(* ===== verification/AuthFlow.v ===== *)
(** * Accounts and tokens: behaviour of the handlers

    The handlers of [AuthRoutes] run against an environment that follows the
    laws of [Foreign]: what they store, what they answer on each branch, and
    the round trips from registration to login to authenticated requests. *)

From S2P Require Import Prelude JsValue Effects Foreign Http Config Validate AuthMw AuthRoutes App AppSafety Concurrency Reference.

(** ** Specifications *)

Section spec.
Context {E : Env} {PL : PrismaLaws E}.
Implicit Types s : sys E.

Definition has_email (email : string) (r : jsobj) : Prop := assoc "email" r = Some (JStr email).

(** The three outcomes of a registration: what is answered and what happens to
    the tables. *)
Inductive register_post (email pw : string) s s' : Z * jsval → Prop :=
| register_taken r :
    r ∈ rows s MUser → has_email email r →
    (∀ m, rows s' m = rows s m) →
    register_post email pw s s' (400%Z, error_json "Email already registered")
| register_created r id h :
    Forall (λ r0, ¬ has_email email r0) (rows s MUser) →
    rows s' MUser = rows s MUser ++ [r] →
    (∀ m, m ≠ MUser → rows s' m = rows s m) →
    row_typed MUser r →
    assoc "id" r = Some (JStr id) →
    has_email email r →
    assoc "role" r = Some (JStr "USER") →
    assoc "password" r = Some (JStr h) →
    (∀ w, answer E (BcryptCompare (JStr pw) (JStr h)) w = Ok (JBool true)) →
    register_post email pw s s'
      (201%Z, JObj [("message", JStr "User created successfully"); ("userId", JStr id)])
| register_failed :
    (∀ m, rows s' m = rows s m) →
    register_post email pw s s' (500%Z, error_json "Internal server error").

Context {CL : ClockLaws E}.

(** [tok] is a token for the payload: issued between the worlds [w0] and [w1],
    it verifies under its own secret until [d] seconds have passed, and never
    under another one. *)
Definition token_for (tok : jsval) (p : jsobj) (secret : string) (d : Z) (w0 w1 : world) : Prop :=
  ∃ str, tok = JStr str ∧ str ≠ "" ∧ no_space str ∧
  ∀ w, reaches E w1 w →
    ((now E w / 1000 < now E w0 / 1000 + d)%Z →
       ∃ claims, answer E (JwtVerify tok secret) w = Ok (JObj (p ++ claims))) ∧
    ((now E w1 / 1000 + d ≤ now E w / 1000)%Z →
       ∃ x, answer E (JwtVerify tok secret) w = Throw x) ∧
    (∀ secret', secret' ≠ secret → ∃ x, answer E (JwtVerify tok secret') w = Throw x).

(** The outcomes of a login: an unknown address and a wrong password are
    answered alike. *)
Inductive login_post (cfg : config) (email pw : string) s s' : Z * jsval → Prop :=
| login_unknown :
    Forall (λ r, ¬ has_email email r) (rows s MUser) →
    login_post cfg email pw s s' (401%Z, error_json "Invalid credentials")
| login_wrong r h w v :
    r ∈ rows s MUser → has_email email r → assoc "password" r = Some (JStr h) →
    answer E (BcryptCompare (JStr pw) (JStr h)) w = Ok v → truthy v = false →
    login_post cfg email pw s s' (401%Z, error_json "Invalid credentials")
| login_granted r id role h w v access refresh :
    r ∈ rows s MUser → has_email email r → assoc "password" r = Some (JStr h) →
    answer E (BcryptCompare (JStr pw) (JStr h)) w = Ok v → truthy v = true →
    assoc "id" r = Some (JStr id) → assoc "role" r = Some (JStr role) →
    token_for access [("userId", JStr id); ("role", JStr role)] (secret (jwt cfg)) 900
      (ext s) (ext s') →
    token_for refresh [("userId", JStr id)] (refreshSecret (jwt cfg)) 604800 (ext s) (ext s') →
    login_post cfg email pw s s'
      (200%Z, JObj [("accessToken", access); ("refreshToken", refresh)])
| login_failed :
    login_post cfg email pw s s' (500%Z, error_json "Internal server error").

+ + + +

Task item — Please return the lines above that run from the line containing "(** [tok] is" to the line containing "no_space str ∧", inclusive, exactly and with no other lines.

Solution —
(** [tok] is a token for the payload: issued between the worlds [w0] and [w1],
    it verifies under its own secret until [d] seconds have passed, and never
    under another one. *)
Definition token_for (tok : jsval) (p : jsobj) (secret : string) (d : Z) (w0 w1 : world) : Prop :=
  ∃ str, tok = JStr str ∧ str ≠ "" ∧ no_space str ∧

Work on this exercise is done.